| Your instructions |
How do the lines below between the ones holding "rewrite apply_opts_app. simpl." and "intros opt Hin.", inclusive, read? Give them again exactly, with no other lines.

| Saved entries |

#####

Lemma apply_opts_keeps l o :
  (forall opt, In opt l -> keeps_out opt) ->
  exists o', apply_opts l o = inr o' /\ o_ofilefunc o' = o_ofilefunc o /\ o_stdoutf o' = o_stdoutf o /\
             o_dockerfile o' = o_dockerfile o.
Proof.
  revert o. induction l as [|opt l IH]; intros o Hl; [exists o; auto|]. simpl.
  destruct (Hl opt (or_introl eq_refl) o) as [o1 [H1 [H2 [H3 H3']]]]. rewrite H1.
  destruct (IH o1) as [o2 [H4 [H5 [H6 H6']]]]; [intros opt' Hin; apply Hl; right; exact Hin|].
  exists o2. split; [exact H4|split; [congruence|split; congruence]].
Qed.

Lemma Fmt_options_apply exe dryrun complain inputs environ :
  exists o,
    apply_opts ([WithContext; WithStdout; WithStderr; WithExecutable exe;
                 WithDockerfile (dockerfile complain); WithOutputFileFunc (fmt_ofile dryrun)]
                ++ map (fun '(fn, data) => WithInputFile fn data) inputs
                ++ arg_opts environ) default_options = inr o /\
    o_ofilefunc o = Some (fmt_ofile dryrun) /\ o_stdoutf o = "stdout" /\
    o_dockerfile o = dockerfile complain.
Proof.
  rewrite apply_opts_app. simpl.
  edestruct apply_opts_keeps as [o [H1 [H2 [H3 H4]]]];
    [|exists o; split; [exact H1|split; [exact H2|split; [exact H3|exact H4]]]].
  intros opt Hin. apply in_app_or in Hin. destruct Hin as [Hin|Hin].
  - apply in_map_iff in Hin. destruct Hin as [[fn data] [<- _]].
    intros o'. eexists; split; [reflexivity|split; [reflexivity|split; reflexivity]].
  - unfold arg_opts in Hin. apply in_map_iff in Hin. destruct Hin as [kv [<- _]].
    intros o'. eexists; split; [reflexivity|split; [reflexivity|split; reflexivity]].
Qed.


(** An event of [evs], all of which are reads, that is not a read. *)
Ltac not_a_read Hevs Hin := destruct (Hevs _ Hin) as [? ?]; discriminate.




(** ** C1: directories outside [$PWD] *)

(** C1 (the program on one input). [/t] is not under [$PWD = /w]; named
    as a file, [/t/f.json] is refused with the not-under-[$PWD] error, but
    naming the directory [/t] makes [Fmt] succeed after reading
    [/t/f.json] and sending it to the engine as [a/t/f.json]. *)
Theorem Fmt_traversal_outside_pwd :
  HasPrefix (Abs "/w" "/t/f.json") "/w" = false /\
  fst (Fmt "/w" false ["/t/f.json"] (demo_env (demo_engine empty_output)) demo_state)
    = inl (ErrUnusable "/t/f.json" NotUnderPWD) /\
  fst (Fmt "/w" false ["/t"] (demo_env (demo_engine empty_output)) demo_state) = inr tt /\
  exists args archive,
    s_trace (snd (Fmt "/w" false ["/t"] (demo_env (demo_engine empty_output)) demo_state))
      = [EvRead "/t/f.json"; EvBuild args archive] /\
    map t_name archive = ["Dockerfile"; "a/t/f.json"] /\
    map t_data archive = [dockerfile false; "{ }"].
Proof.
  split; [reflexivity|split; [vm_compute; reflexivity|split; [vm_compute; reflexivity|]]].
  vm_compute. eexists _, _. split; [reflexivity|split; reflexivity].
Qed.

(** ** C5: names of the input archive *)

(** C5 (the program on one input). [x.json] and [./x.json] name the same
    file; [uniqueSorted] keeps both strings, [filepath.Join] cleans both
    to [a/x.json], and the input archive holds two entries of that name. *)
Theorem Fmt_duplicate_archive_names :
  exists args archive,
    s_trace (snd (Fmt "/w" false ["x.json"; "./x.json"] (demo_env (demo_engine empty_output)) demo_state))
      = [EvRead "./x.json"; EvRead "x.json"; EvBuild args archive] /\
    map t_name archive = ["Dockerfile"; "a/x.json"; "a/x.json"].
Proof. vm_compute. eexists _, _. split; reflexivity. Qed.

(** ** C8: hidden names in a traversal *)

(** C8 (the program on one input). The directory [.] (that is [/w], which
    holds the regular file [x.json]) is walked from an entry named [.],
    which the callback takes for a hidden directory: the whole walk is
    pruned and nothing is selected.  [Fmt] then treats [.] as a file and
    fails on it. *)
Theorem ensureRegular_dot_selects_nothing :
  lookup ["w"; "x.json"] demo_root = LFound (demo_file "{ }") /\
  ensureRegular "/w" "/w" true (demo_env (demo_engine empty_output)) demo_state
    = (inr ["/w/sub/y.json"; "/w/x.json"; "/w/x.xyz"], demo_state) /\
  ensureRegular "/w" "." true (demo_env (demo_engine empty_output)) demo_state
    = (inr [], demo_state) /\
  Fmt "/w" false ["."] (demo_env (demo_engine empty_output)) demo_state
    = (inl (ErrUnusable "." EISDIR), demo_state).
Proof. split; [reflexivity|split; [vm_compute; reflexivity|split; vm_compute; reflexivity]]. Qed.

(** ** C2: the fallback arm of the manifest *)

(** C2 (counterexample). An unhandled file ([x.xyz]) under the manifest
    of a run with only explicitly named files makes no failure: the loop
    ends with status 0 and the line [! x.xyz] in [/app/stdout]; under the
    manifest of a run that traversed a directory, the same file is skipped
    with no diagnostic at all.  And a run naming [x.xyz] explicitly does
    send the first manifest. *)
Lemma product_unhandled_not_fatal :
  product_loop (complaining true) identity_tool [("./x.xyz", "bla")] 0 [] ""
    = Some (0, [], ("! x.xyz" ++ nl)%string) /\
  product_loop (complaining false) identity_tool [("./x.xyz", "bla")] 0 [] ""
    = Some (0, [], "") /\
  exists args archive,
    s_trace (snd (Fmt "/w" false ["x.xyz"] (demo_env (demo_engine empty_output)) demo_state))
      = [EvRead "x.xyz"; EvBuild args archive] /\
    map t_data archive = [dockerfile true; "bla"].
Proof.
  split; [reflexivity|split; [reflexivity|]].
  vm_compute. eexists _, _. split; reflexivity.
Qed.

Lemma write_ifiles_ok dirA ifiles : exists ents, write_ifiles dirA ifiles = inr ents.
Proof.
  induction ifiles as [|[fn data] rest [ents IH]]; [exists []; reflexivity|].
  simpl. unfold tar_write at 1. rewrite Nat.eqb_refl, IH. eexists; reflexivity.
Qed.

(** C2. (1) Once the selection is done, [Fmt] builds with the manifest
    flag [complain] set exactly when no directory traversal produced a
    file; (2) the options it passes make [dockerfile complain] the
    manifest, sent as the first entry [Dockerfile] (mode 0200) of the
    input archive; (3) for a file no arm of the case statement handles,
    the fallback arm of the manifest with [complain] appends the line
    [! f] to [/app/stdout] with exit status 0, and the manifest without
    it skips the file with exit status 0 and no diagnostic; (4) over a
    whole loop, the two manifests end with the same exit status and the
    same formatted outputs, and they differ only in [/app/stdout]: left
    unchanged without [complain], extended with one line [! f] per
    unhandled file with it.  In neither case does an unhandled file fail
    the build. *)
Theorem Fmt_manifest_fallback :
  (forall pwd dryrun filenames e s exe fns moreFns s1,
     e_docker e = Some exe ->
     select_loop pwd dryrun (match filenames with [] => [pwd] | _ => filenames end) [] [] e s
       = (inr (fns, moreFns), s1) ->
     Fmt pwd dryrun filenames e s
       = Fmt_build exe dryrun (is_nil moreFns) (uniqueSorted (fns ++ moreFns)) e s1) /\
  (forall exe dryrun complain inputs environ,
     exists o ents,
       apply_opts ([WithContext; WithStdout; WithStderr; WithExecutable exe;
                    WithDockerfile (dockerfile complain); WithOutputFileFunc (fmt_ofile dryrun)]
                   ++ map (fun '(fn, data) => WithInputFile fn data) inputs
                   ++ arg_opts environ) default_options = inr o /\
       build_archive o
         = inr (mkEntry "Dockerfile" 128 (String.length (dockerfile complain)) (dockerfile complain) :: ents)) /\
  (forall tool path data stdout_file,
     case_dispatch (TrimPrefix path "./") = None ->
     product_body (complaining true) tool path data stdout_file
       = Some (0, None, (stdout_file ++ "! " ++ TrimPrefix path "./" ++ nl)%string) /\
     product_body (complaining false) tool path data stdout_file = Some (0, None, stdout_file)) /\
  (forall tool files st outs, exists st' outs', forall stdout_file,
     product_loop (complaining false) tool files st outs stdout_file
       = Some (st', outs', stdout_file) /\
     product_loop (complaining true) tool files st outs stdout_file
       = Some (st', outs', (stdout_file ++ unhandled_lines files)%string)).
Proof.
  split; [|split; [|split]].
  - intros pwd dryrun filenames e s exe fns moreFns s1 Hd Hsel.
    unfold Fmt, bind at 1, ask. rewrite Hd. cbv zeta. unfold bind at 1. rewrite Hsel. reflexivity.
  - intros exe dryrun complain inputs environ.
    destruct (Fmt_options_apply exe dryrun complain inputs environ) as [o [Happ [_ [_ Hdf]]]].
    destruct (write_ifiles_ok (o_dirA o) (o_ifiles o)) as [ents Hw].
    exists o, ents. split; [exact Happ|].
    unfold build_archive, tar_write. rewrite Nat.eqb_refl, Hw, Hdf. reflexivity.
  - intros tool path data so Hc. unfold product_body. rewrite Hc. unfold run_fallback.
    split.
    + assert (Hne : String.eqb (complaining true) "" = false) by reflexivity.
      rewrite Hne, String.eqb_refl. reflexivity.
    + reflexivity.
  - intros tool files. induction files as [|[path data] rest IH]; intros st outs.
    + exists st, outs. intros so. rewrite append_empty_r. split; reflexivity.
    + cbn [product_loop unhandled_lines]. unfold product_body.
      destruct (case_dispatch (TrimPrefix path "./")) as [h|].
      * destruct (tool h (TrimPrefix path "./") data) as [st0 outb].
        destruct (Nat.eqb st0 0); [destruct outb as [d'|]; [destruct (String.eqb d' data)|]|];
          [apply IH|apply IH|apply IH|apply IH].
      * destruct (IH 0 outs) as [st' [outs' H]]. exists st', outs'. intros so.
        assert (Hrf : forall c, run_fallback (complaining c) (TrimPrefix path "./") so
                  = Some (0, if c then (so ++ "! " ++ TrimPrefix path "./" ++ nl)%string else so))
          by (intros [|]; reflexivity).
        rewrite (Hrf false), (Hrf true).
        split; [apply H|]. rewrite (append_assoc_str so ("! " ++ TrimPrefix path "./" ++ nl)%string (unhandled_lines rest)). apply H.
Qed.

Lemma Fmt_manifest_fallback_witness :
  e_docker (demo_env (demo_engine empty_output)) = Some "/usr/bin/docker" /\
  select_loop "/w" false ["x.xyz"] [] [] (demo_env (demo_engine empty_output)) demo_state
    = (inr (["x.xyz"], []), demo_state) /\
  Fmt "/w" false ["x.xyz"] (demo_env (demo_engine empty_output)) demo_state
    = Fmt_build "/usr/bin/docker" false true ["x.xyz"] (demo_env (demo_engine empty_output)) demo_state /\
  case_dispatch "x.xyz" = None /\
  (product_body (complaining true) identity_tool "./x.xyz" "bla" ""
     = Some (0, None, ("" ++ "! " ++ TrimPrefix "./x.xyz" "./" ++ nl)%string) /\
   product_body (complaining false) identity_tool "./x.xyz" "bla" "" = Some (0, None, "")).
Proof.
  split; [reflexivity|split; [vm_compute; reflexivity|split; [|split; [reflexivity|]]]].
  - apply (proj1 Fmt_manifest_fallback "/w" false ["x.xyz"] (demo_env (demo_engine empty_output))
             demo_state "/usr/bin/docker" ["x.xyz"] [] demo_state); [reflexivity|vm_compute; reflexivity].
  - apply (proj1 (proj2 (proj2 Fmt_manifest_fallback))). reflexivity.
Defined.

(* ------------------------------------------------------------------ *)
(** * Further properties of the code *)

(** ** [uniqueSorted] *)

Lemma ascii_compare_lt_trans a b c :
  Ascii.compare a b = Lt -> Ascii.compare b c = Lt -> Ascii.compare a c = Lt.
Proof.
  unfold Ascii.compare. rewrite !N.compare_lt_iff. lia.
Qed.

Lemma ascii_compare_eq_lt a b c :
  Ascii.compare a b = Eq -> Ascii.compare b c = Lt -> Ascii.compare a c = Lt.
Proof. intros H1 H2. apply Ascii.compare_eq_iff in H1. subst. exact H2. Qed.

Lemma ascii_compare_lt_eq a b c :
  Ascii.compare a b = Lt -> Ascii.compare b c = Eq -> Ascii.compare a c = Lt.
Proof. intros H1 H2. apply Ascii.compare_eq_iff in H2. subst. exact H1. Qed.

Lemma string_compare_lt_trans x y z :
  String.compare x y = Lt -> String.compare y z = Lt -> String.compare x z = Lt.
Proof.
  revert y z. induction x as [|a x IH]; intros [|b y] [|c z]; simpl; try discriminate; auto.
  destruct (Ascii.compare a b) eqn:Hab; try discriminate;
  destruct (Ascii.compare b c) eqn:Hbc; try discriminate; intros H1 H2.
  - replace (Ascii.compare a c) with Eq; [eauto|].
    apply Ascii.compare_eq_iff in Hab; subst; symmetry; exact Hbc.
  - rewrite (ascii_compare_eq_lt a b c Hab Hbc). reflexivity.
  - rewrite (ascii_compare_lt_eq a b c Hab Hbc). reflexivity.
  - rewrite (ascii_compare_lt_trans a b c Hab Hbc). reflexivity.
Qed.

Lemma string_compare_refl x : String.compare x x = Eq.
Proof.
  induction x as [|a x IH]; simpl; [reflexivity|].
  unfold Ascii.compare. rewrite N.compare_refl. exact IH.
Qed.

Lemma insert_uniq_in x l y : In y (insert_uniq x l) <-> x = y \/ In y l.
Proof.
  induction l as [|z l IH]; simpl; [tauto|].
  destruct (String.compare x z) eqn:Hc; simpl.
  - apply String.compare_eq_iff in Hc. subst. tauto.
  - tauto.
  - rewrite IH. tauto.
Qed.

#####

| Answer area |
  rewrite apply_opts_app. simpl.
  edestruct apply_opts_keeps as [o [H1 [H2 [H3 H4]]]];
    [|exists o; split; [exact H1|split; [exact H2|split; [exact H3|exact H4]]]].
  intros opt Hin. apply in_app_or in Hin. destruct Hin as [Hin|Hin].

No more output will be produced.